(** From the head of the loop, with the dataset in place, the slices
    defined and the coroutine able to take the sends to come, the
    generator yields one batch for each index in turn and ends; it sends
    [progress i] after the batch of iteration [i]. *)
Lemma consume_loop_yield d indices : ∀ p_bar i w fuel,
  heap w !! self_data self = Some d →
  Forall (λ idx, ∃ batch, batch_of d (chunk idx) = Ok batch) indices →
  p_bar_ready progress p_bar i (length indices) →
  length indices ≤ fuel →
  ∃ batches w',
    after_step (consume fuel) (loop_yield self mk chunk p_bar i indices w)
      = Some (batches, None, w') ∧
    Forall2 (λ idx batch, batch_of d (chunk idx) = Ok batch) indices batches.*2 ∧
    Forall (λ l, l ∉ dom (heap w)) batches.*1 ∧
    sent w' = sent w ++ (progress <$> seqZ i (Z.of_nat (length indices))) ∧
    only_allocates w w'.
Proof.
  induction indices as [|idx rest IH]; intros p_bar i w fuel Hd Hslices Hready Hfuel.
  - exists [], w. simpl. split_and!; [done|constructor|constructor| |done].
    by rewrite app_nil_r.
  - apply Forall_cons in Hslices as [[batch Hbatch] Hslices].
    destruct fuel as [|fuel]; [simpl in Hfuel; lia|].
    simpl in Hfuel. apply Nat.succ_le_mono in Hfuel.
    unfold loop_yield. rewrite Hd. fold (batch_of d (chunk idx)). rewrite Hbatch.
    pose proof (alloc_fresh batch w) as Hfresh.
    pose proof (alloc_lookup batch w) as Hl.
    pose proof (alloc_only_allocates batch w) as Hw1.
    assert (sent (alloc batch w).2 = sent w) as Hsent1 by done.
    destruct (alloc batch w) as [l w1]. simpl in Hfresh, Hl, Hw1, Hsent1.
    unfold after_step. simpl consume. rewrite gen_next_mk. unfold loop_next.
    destruct (send_ready progress (elapsed_str (log_sent (progress i) w1)) p_bar i
                (length rest) Hready) as (out & p_bar' & Hsend & Hready').
    rewrite Hsend.
    set (w2 := print out (log_sent (progress i) w1)).
    assert (only_allocates w1 w2) as Hw2 by done.
    assert (heap w2 !! self_data self = Some d) as Hd2.
    { simpl. destruct Hw1 as [Hh _]. rewrite Hh; [done|]. by apply elem_of_dom. }
    destruct (IH p_bar' (i + 1)%Z w2 fuel Hd2 Hslices Hready' Hfuel)
      as (batches & w' & Hrun & Hbatches & Hnew & Hsent & Hw').
    fold (loop_yield self mk chunk p_bar' (i + 1) rest w2).
    rewrite Hrun. simpl.
    eexists _, w'. split_and!; [done| | | |].
    + simpl. rewrite Hl. simpl. by constructor.
    + simpl. constructor; [done|].
      eapply Forall_impl; [exact Hnew|]. simpl. intros l' Hl' Hin. apply Hl'.
      destruct Hw1 as [Hh _]. apply elem_of_dom. rewrite Hh by done. by apply elem_of_dom.
    + rewrite Hsent. unfold w2. simpl sent. rewrite Hsent1, <-app_assoc. f_equal.
      rewrite Nat2Z.inj_succ, (seqZ_cons i) by lia.
      by rewrite Z.pred_succ, Z.add_1_r.
    + eapply only_allocates_trans; [exact Hw1|].
      eapply only_allocates_trans; [exact Hw2|done].
Qed.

◆ ◆ ◆ ◆ ◆

- [Exercise directions]: Out of the listing above, reproduce exactly the lines from the one with "fold (loop_yield self" up to and including the one with "destruct Hw1 as [Hh _]. apply".

- [Response below]:
    fold (loop_yield self mk chunk p_bar' (i + 1) rest w2).
    rewrite Hrun. simpl.
    eexists _, w'. split_and!; [done| | | |].
    + simpl. rewrite Hl. simpl. by constructor.
    + simpl. constructor; [done|].
      eapply Forall_impl; [exact Hnew|]. simpl. intros l' Hl' Hin. apply Hl'.
      destruct Hw1 as [Hh _]. apply elem_of_dom. rewrite Hh by done. by apply elem_of_dom.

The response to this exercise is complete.